Nutrition information, ingredients, distributor address, serving suggestions, recipes, etc

It may also give the grade or quality, count, size, maturity of vegetable, cooking directions, serving ideas, or recipes.

“For a quick snack or light meal, serve over yogurt, cottage cheese, or frozen yogurt”

“For a delicious smoothie, blend 1 can of undrained Lite Sliced Peaches with 1-cup low-fat vanilla yogurt and 8 ice cubes”

“For added refreshment, try chilled”

“Find great recipes at http://www.delmonte.com&#8221;

(I found this shrimp pasta salad recipe on their website…yum!)

“Refrigerate any unused portion in a separate, covered container”

The packaging medium can be water, juice, syrup, salt, or brine.  Brine is typically used for sauerkraut, olives, and roasted red peppers. You’ll see vegetables such as peas and green beans packaged in salt.  And syrup is defined as “degrees brix” or “% sugar”.

Brix readings:

  • Extra heavy: 35-40% sugar
  • Heavy: 26-30% sugar
  • Medium: 21-25% sugar
  • Light: 16-20% sugar
  • Slightly Sweetened: <16% sugar

Canned Fruits & Vegetable Grades:

The USDA has established federal grades as measures of quality for canned and frozen fruits and vegetables.  The grade depends on the color, ripeness, uniformity in size, tenderness, appearance, and flavor.  Grade A is the highest quality, followed by grade B, grade C, and substandard.

The idea is to purchase for your intended use. If color and ripeness and quality is of high importance to a dish, then go with grade A.  For general use, grade B works well.  Grade C may be ordered when the fruit or vegetable is going to be used in a casserole or stew. If the product is going to be chopped up, cooked, and disguised, then there’s no need to purchase a grade A or B when C will do just fine.  Grade A is given when a product receives a score of 90+, B when 80-89, C when 70-79, and “substandard” when 70 or below. A highly trained specialist from the USDA will inspect the product and give the product a score and grade, which is a service that the company must pay for.  (Interestingly enough, I couldn’t find the grade or score information on the Del Monte peaches can or the website. I called Del Monte and the representative on the other line didn’t know as well, so they took my information and said they’d call me when they found out. *update* I am told the grade information from Del Monte is not allowed to be given to the public. It’s for “proprietary” use only. I was also asked why I asked for the information.  Sounds pretty suspicious, and I didn’t think I was doing anything wrong by inquiring as to the quality of the food they sell to the public.  Strange!)
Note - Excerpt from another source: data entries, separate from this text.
(* ===== verification/LoginServer.v ===== *)
(** * The login server ([login_server/])

    Clients log in with an account, get the list of gate servers and select one; the selected
    gate server is told the account and answers with a session code, which the client
    gets together with the gate's address.  [client_manager.*], [gate_server_list.*],
    [client_handler.cpp], [gate_handler.cpp] and [conn_config_handler.cpp]. *)
From S2P Require Import Prelude Datatype Agent AppNet Proto Common.
From Stdlib Require Import ZArith Lia.
From stdpp Require Import base option list gmap.
Local Open Scope Z_scope.

Record ClientData : Type := mkClientData { cd_gate_id : Z }.
Record GateData : Type := mkGateData { ga_id : Z; ga_ip : bytes; ga_port : Z }.

(** What a server reads from its configuration file. *)
Record LoginConfig : Type := mkLoginConfig { lcf_id : Z; lcf_max_conn : Z; lcf_gate_ip : bytes; lcf_gate_port : Z }.

Record LoginServer : Type := mkLS {
  ls_net : Net;
  ls_clients : AgentManager ClientData bytes;          (** [ClientManager] *)
  ls_gate_conf_list : list MsgGateConfData;            (** [GateServerList] *)
  ls_gate_mgr : AgentManagerPerf GateData;
  ls_tmp : bytes;                                      (** [ClientHandler::tmp_] *)
  ls_conf : LoginConfig;
}.

Definition LoginServer_new (tmp : bytes) (conf : LoginConfig) : LoginServer :=
  mkLS Net_new AgentManager_new [] (AgentManagerPerf_new GATE_SERVER_MAX_ID GATE_SERVER_MIN_ID) tmp conf.

Definition ls_set_net (n : Net) (s : LoginServer) : LoginServer :=
  mkLS n (ls_clients s) (ls_gate_conf_list s) (ls_gate_mgr s) (ls_tmp s) (ls_conf s).
Definition ls_set_clients (m : AgentManager ClientData bytes) (s : LoginServer) : LoginServer :=
  mkLS (ls_net s) m (ls_gate_conf_list s) (ls_gate_mgr s) (ls_tmp s) (ls_conf s).
Definition ls_set_gate_conf_list (l : list MsgGateConfData) (s : LoginServer) : LoginServer :=
  mkLS (ls_net s) (ls_clients s) l (ls_gate_mgr s) (ls_tmp s) (ls_conf s).
Definition ls_set_gate_mgr (m : AgentManagerPerf GateData) (s : LoginServer) : LoginServer :=
  mkLS (ls_net s) (ls_clients s) (ls_gate_conf_list s) m (ls_tmp s) (ls_conf s).
Definition ls_set_tmp (tmp : bytes) (s : LoginServer) : LoginServer :=
  mkLS (ls_net s) (ls_clients s) (ls_gate_conf_list s) (ls_gate_mgr s) tmp (ls_conf s).

Section login.
(** The connection managers of the three servers and clients of the process. *)
Variables CLIENT_MGR GATE_MGR CONFIG_MGR : Z.
Context `{ServerMessages}.

(** ** ClientManager and GateServerList *)

Definition cmgr_isFull (s : LoginServer) : bool := lcf_max_conn (ls_conf s) <=? am_getAgentSize (ls_clients s).

(** [get(gate_id)]. *)
Definition gsl_get (gate_id : Z) (s : LoginServer) : option MsgGateConfData :=
  find (fun d => gd_id d =? gate_id) (ls_gate_conf_list s).

(** The agent behind a pointer. *)
Definition client_agent (p : ptr) (s : LoginServer) : option (Agent ClientData) := am_objs (ls_clients s) !! p.
Definition gate_agent (p : ptr) (s : LoginServer) : option (Agent GateData) := ap_objs (ls_gate_mgr s) !! p.
Definition set_client_agent (p : ptr) (a : Agent ClientData) (s : LoginServer) : LoginServer :=
  let m := ls_clients s in ls_set_clients (mkAM (<[p := a]> (am_objs m)) (key2agents_ m) (id2keys_ m) (key2ids_ m)) s.
Definition set_gate_agent (p : ptr) (a : Agent GateData) (s : LoginServer) : LoginServer :=
  let m := ls_gate_mgr s in
  ls_set_gate_mgr (mkAP (<[p := a]> (ap_objs m)) (agents_ m) (agent_count_ m) (conn2agent_ids_ m) (agent2conn_ids_ m)) s.

(** ** Disconnect events *)

Definition client_onDisconnect (conn_id : Z) (s : LoginServer) : option LoginServer :=
  match am_getAgentByConnId (ls_clients s) conn_id with
  | None => Some s
  | Some _ => '(_, m) ← am_deleteAgentByConnId (ls_clients s) conn_id; Some (ls_set_clients m s)
  end.

Definition gate_onDisconnect (conn_id : Z) (s : LoginServer) : option LoginServer :=
  '(_, m) ← ap_deleteAgentByConnId GATE_SERVER_MIN_ID (ls_gate_mgr s) conn_id; Some (ls_set_gate_mgr m s).

Definition ls_onDisconnect (mgr conn_id : Z) (s : LoginServer) : option LoginServer :=
  if mgr =? CLIENT_MGR then client_onDisconnect conn_id s
  else if mgr =? GATE_MGR then gate_onDisconnect conn_id s else Some s.

#[local] Instance ls_calls : AgentCalls LoginServer := net_calls ls_net ls_set_net ls_onDisconnect.

(** ** ClientHandler

    A handler gets the connection manager and the connection id of the message and its data;
    [info->len] is [lenZ data]. *)

Definition ls_send_error (mgr conn_id error : Z) (s : LoginServer) : option (Z * LoginServer) :=
  match get_connection conn_id mgr (ls_net s) with
  | None => Some (-1, s)
  | Some _ =>
    (** the response is not serialised: [tmp_] holds what was sent before *)
    '(r, n) ← nt_send mgr conn_id None MSGID_S2C_LOGIN_RESPONSE (ls_tmp s) (ByteSize (mkMsgError error)) (ls_net s);
    Some (r, ls_set_net n s)
  end.

Definition client_onConnect (mgr conn_id : Z) (s : LoginServer) : option (Z * LoginServer) :=
  match get_connection conn_id mgr (ls_net s) with
  | None => Some (-1, s)
  | Some _ => if negb (cmgr_isFull s) then Some (0, s) else s ← ac_force_close mgr conn_id s; Some (0, s)
  end.

Definition server_info (d : MsgGateConfData) : MsgServerInfo :=
  mkServerInfo (gd_id d) (gd_name d) (gd_is_maintenance d) (gd_is_busy d).

(** The part of [processLogin] that kicks the account's agent. *)
Definition kick_account (account : bytes) (s : LoginServer) : option LoginServer :=
  match am_getAgent (ls_clients s) account with
  | None => Some s
  | Some p =>
    a ← client_agent p s;
    '(_, s) ← ag_force_close a s;
    '(_, m) ← am_deleteAgent (ls_clients s) account;
    Some (ls_set_clients m s)
  end.

Definition processLogin (mgr conn_id : Z) (data : bytes) (s : LoginServer) : option (Z * LoginServer) :=
  match (ParseFromArray data : option MsgC2S_LoginRequest) with
  | None => '(_, s) ← ls_send_error mgr conn_id PROTO_ERROR_LOGIN_DATA_INVALID s; Some (-1, s)
  | Some request =>
    s ← kick_account (lr_account request) s;
    let '(agent, m) := am_newAgent (mkClientData 0) (ls_clients s) (lr_account request) mgr conn_id in
    let s := ls_set_clients m s in
    match agent with
    | None => '(_, s) ← ls_send_error mgr conn_id PROTO_ERROR_LOGIN_REPEATED s; Some (-1, s)
    | Some p =>
      a ← client_agent p s;
      let a := ag_setState AGENT_STATE_VERIFIED a in
      let s := set_client_agent p a s in
      let response := mkLoginResponse (server_info <$> ls_gate_conf_list s) in
      match SerializeToArray response (ls_tmp s) with
      | None => Some (-1, s)
      | Some tmp =>
        let s := ls_set_tmp tmp s in
        '(r, s) ← ag_sendMsg a MSGID_S2C_LOGIN_RESPONSE tmp (ByteSize response) s;
        Some (if r <? 0 then -1 else lenZ data, s)
      end
    end
  end.

(** The last step of [processSelectServer]: the agent remembers the gate. *)
Definition set_gate_id (account : bytes) (gate_id : Z) (s : LoginServer) : option LoginServer :=
  match am_getAgent (ls_clients s) account with
  | None => Some s
  | Some p => a ← client_agent p s; Some (set_client_agent p (ag_setData (mkClientData gate_id) a) s)
  end.

Definition processSelectServer (mgr conn_id : Z) (data : bytes) (s : LoginServer) : option (Z * LoginServer) :=
  match (ParseFromArray data : option MsgC2S_SelectServerRequest) with
  | None => '(_, s) ← ls_send_error mgr conn_id PROTO_ERROR_LOGIN_DATA_INVALID s; Some (-1, s)
  | Some request =>
    let gate_id := sel_id request in
    match ap_getAgent GATE_SERVER_MIN_ID (ls_gate_mgr s) gate_id with
    | None => '(_, s) ← ls_send_error mgr conn_id PROTO_ERROR_LOGIN_GAME_SERVER_MAINTENANCE s; Some (-1, s)
    | Some gate =>
      match am_getKeyByConnId (ls_clients s) conn_id with
      | None => '(_, s) ← ls_send_error mgr conn_id PROTO_ERROR_LOGIN_DATA_INVALID s; Some (-1, s)
      | Some account =>
        let notify := mkSelectedServerNotify account in
        match SerializeToArray notify (ls_tmp s) with
        | None => Some (-1, s)
        | Some tmp =>
          let s := ls_set_tmp tmp s in
          a ← gate_agent gate s;
          '(r, s) ← ag_sendMsg a MSGID_LS2GT_SELECTED_SERVER_NOTIFY tmp (ByteSize notify) s;
          if r <? 0 then Some (-1, s) else
          s ← set_gate_id account gate_id s;
          Some (lenZ data, s)
        end
      end
    end
  end.

(** The reply is serialised but its sending is commented out. *)
Definition processEcho (mgr conn_id : Z) (data : bytes) (s : LoginServer) : Z * LoginServer :=
  match get_connection conn_id mgr (ls_net s) with
  | None => (-1, s)
  | Some _ =>
    match (ParseFromArray data : option MsgC2S_EchoRequest) with
    | None => (-1, s)
    | Some request =>
      match SerializeToArray (mkEchoResponse (ec_echo_str request)) (ls_tmp s) with
      | None => (-1, s)
      | Some tmp => (lenZ data, ls_set_tmp tmp s)
      end
    end
  end.

(** ** GateHandler

    [GateHandler::tmp_] is only read after it was written; [tmp] is what it held before. *)

Definition processConnectLogin (tmp : bytes) (mgr conn_id : Z) (data : bytes) (s : LoginServer) : option (Z * LoginServer) :=
  match (ParseFromArray data : option MsgGT2LS_ConnectLoginRequest) with
  | None => Some (-1, s)
  | Some request =>
    let gate_id := cl_gate_server_id request in
    match ap_getAgent GATE_SERVER_MIN_ID (ls_gate_mgr s) gate_id with
    | Some _ => Some (-1, s)
    | None =>
      let '(agent, m) := ap_newAgent (mkGateData 0 [] 0) GATE_SERVER_MIN_ID (ls_gate_mgr s) gate_id mgr conn_id in
      let s := ls_set_gate_mgr m s in
      match agent with
      | None => Some (-1, s)
      | Some p =>
        a ← gate_agent p s;
        let a := ag_setData (mkGateData gate_id (cl_gate_server_ip request) (s16 (cl_gate_server_port request))) a in
        let s := set_gate_agent p a s in
        let response := mkConnectLoginResponse (lcf_id (ls_conf s)) in
        match SerializeToArray response tmp with
        | None => Some (-1, s)
        | Some tmp =>
          '(r, s) ← ag_sendMsg a MSGID_LS2GT_CONNECT_LOGIN_RESPONSE tmp (ByteSize response) s;
          Some (if r <? 0 then -1 else lenZ data, s)
        end
      end
    end
  end.

Definition processSelectedServerResponse (tmp : bytes) (data : bytes) (s : LoginServer) : option (Z * LoginServer) :=
  match (ParseFromArray data : option MsgGT2LS_SelectedServerResponse) with
  | None => Some (-1, s)
  | Some res =>
    match am_getAgent (ls_clients s) (ss_account res) with
    | None => Some (-1, s)
    | Some p =>
      client ← client_agent p s;
      let gate_id := cd_gate_id (ag_data client) in
      match ap_getAgent GATE_SERVER_MIN_ID (ls_gate_mgr s) gate_id with
      | None => Some (-1, s)
      | Some _ =>
        match gsl_get gate_id s with
        | None => Some (-1, s)
        | Some d =>
          let response := mkSelectServerResponse (ss_session_code res) (gd_ip d) (gd_port d) in
          match SerializeToArray response tmp with
          | None => Some (-1, s)
          | Some tmp =>
            '(r, s) ← ag_sendMsg client MSGID_S2C_SELECT_SERVER_RESPONSE tmp (ByteSize response) s;
            Some (if r <? 0 then -1 else lenZ data, s)
          end
        end
      end
    end
  end.

(** ** ConnConfigHandler *)

Definition config_onConnect (tmp : bytes) (mgr conn_id : Z) (s : LoginServer) : option (Z * LoginServer) :=
  match get_connection conn_id mgr (ls_net s) with
  | None => Some (-1, s)
  | Some _ =>
    let request := mkLoginConfigRequest (lcf_id (ls_conf s)) (lcf_gate_ip (ls_conf s)) (lcf_gate_port (ls_conf s)) in
    match SerializeToArray request tmp with
    | None => Some (-1, s)
    | Some tmp =>
      '(r, n) ← nt_send mgr conn_id None MSGID_LS2CS_CONNECT_CONFIG_REQUEST tmp (ByteSize request) (ls_net s);
      Some (if r <? 0 then -1 else 0, ls_set_net n s)
    end
  end.

Definition processConnectConfigResponse (data : bytes) (s : LoginServer) : Z * LoginServer :=
  match (ParseFromArray data : option MsgCS2LS_ConnectConfigResponse) with
  | None => (-1, s)
  | Some response => (0, ls_set_gate_conf_list (lc_gate_list response) s)
  end.

(** The handler exists but the table of [config_data.h] does not register it. *)
Definition processGateConfListNotify (data : bytes) (s : LoginServer) : Z * LoginServer :=
  match (ParseFromArray data : option MsgCS2LS_GateConfListNotify) with
  | None => (-1, s)
  | Some notify => (0, ls_set_gate_conf_list (gn_gate_list notify) s)
  end.

(** ** What happens to a login server *)

Definition ls_client_msg (conn_id msg_id : Z) (data : bytes) (s : LoginServer) : option (Z * LoginServer) :=
  if msg_id =? MSGID_C2S_LOGIN_REQUEST then processLogin CLIENT_MGR conn_id data s
  else if msg_id =? MSGID_C2S_SELECT_SERVER_REQUEST then processSelectServer CLIENT_MGR conn_id data s
  else if msg_id =? MSGID_C2S_ECHO_REQUEST then Some (processEcho CLIENT_MGR conn_id data s)
  else Some (0, s).

Definition ls_gate_msg (tmp : bytes) (conn_id msg_id : Z) (data : bytes) (s : LoginServer) : option (Z * LoginServer) :=
  if msg_id =? MSGID_GT2LS_CONNECT_LOGIN_REQUEST then processConnectLogin tmp GATE_MGR conn_id data s
  else if msg_id =? MSGID_GT2LS_SELECTED_SERVER_RESPONSE then processSelectedServerResponse tmp data s
  else Some (0, s).

Definition ls_config_msg (msg_id : Z) (data : bytes) (s : LoginServer) : option (Z * LoginServer) :=
  if msg_id =? MSGID_CS2LS_CONNECT_CONFIG_RESPONSE then Some (processConnectConfigResponse data s) else Some (0, s).

(** [tmp] is what the static buffer of the other handlers holds. *)
Variable tmp : bytes.

Inductive ls_op : Type :=
| ls_op_connect (mgr : Z)
| ls_op_lost (mgr conn_id : Z)
| ls_op_recycle (mgr conn_id : Z)
| ls_op_revive (mgr conn_id : Z)
| ls_op_client (conn_id msg_id : Z) (data : bytes)
| ls_op_gate (conn_id msg_id : Z) (data : bytes)
| ls_op_config (conn_id msg_id : Z) (data : bytes).

Definition ls_exec (o : ls_op) (s : LoginServer) : option LoginServer :=
  match o with
  | ls_op_connect mgr =>
    let c := nt_next mgr (ls_net s) in
    let s := ls_set_net (nt_connect mgr (ls_net s)) s in
    if mgr =? CLIENT_MGR then '(_, s) ← client_onConnect mgr c s; Some s
    else if mgr =? CONFIG_MGR then '(_, s) ← config_onConnect tmp mgr c s; Some s else Some s
  | ls_op_lost mgr c => ac_force_close mgr c s
  | ls_op_recycle mgr c => n ← nt_recycle mgr c (ls_net s); Some (ls_set_net n s)
  | ls_op_revive mgr c =>
    if (mgr =? CLIENT_MGR) || (mgr =? GATE_MGR) then n ← nt_revive mgr c (ls_net s); Some (ls_set_net n s) else None
  | ls_op_client c msg_id data =>
    if nt_in_use CLIENT_MGR c (ls_net s) then handled CLIENT_MGR c (ls_client_msg c msg_id data s) else None
  | ls_op_gate c msg_id data =>
    if nt_in_use GATE_MGR c (ls_net s) then handled GATE_MGR c (ls_gate_msg tmp c msg_id data s) else None
  | ls_op_config c msg_id data =>
    if nt_in_use CONFIG_MGR c (ls_net s) then handled CONFIG_MGR c (ls_config_msg msg_id data s) else None
  end.

Fixpoint ls_exec_all (os : list ls_op) (s : LoginServer) : option LoginServer :=
  match os with [] => Some s | o :: os => s ← ls_exec o s; ls_exec_all os s end.
End login.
When specifying food for a food service establishment, you have to take many things into consideration. If you want peaches, do you want freestone or cling peaches? Do you have staff skilled enough to dice the peaches, or should you buy them diced? Do you have cooler, freezer, or dry storage space available? What recipes are you using the peaches for, or are you simply spooning them out into a hotel pan for the salad bar line? Do you want them in heavy syrup or a light syrup? In 15 oz cans or #10 cans?  These are all questions a manager, buyer, owner, or production personnel must ask themselves when ordering a food item or creating a food specification.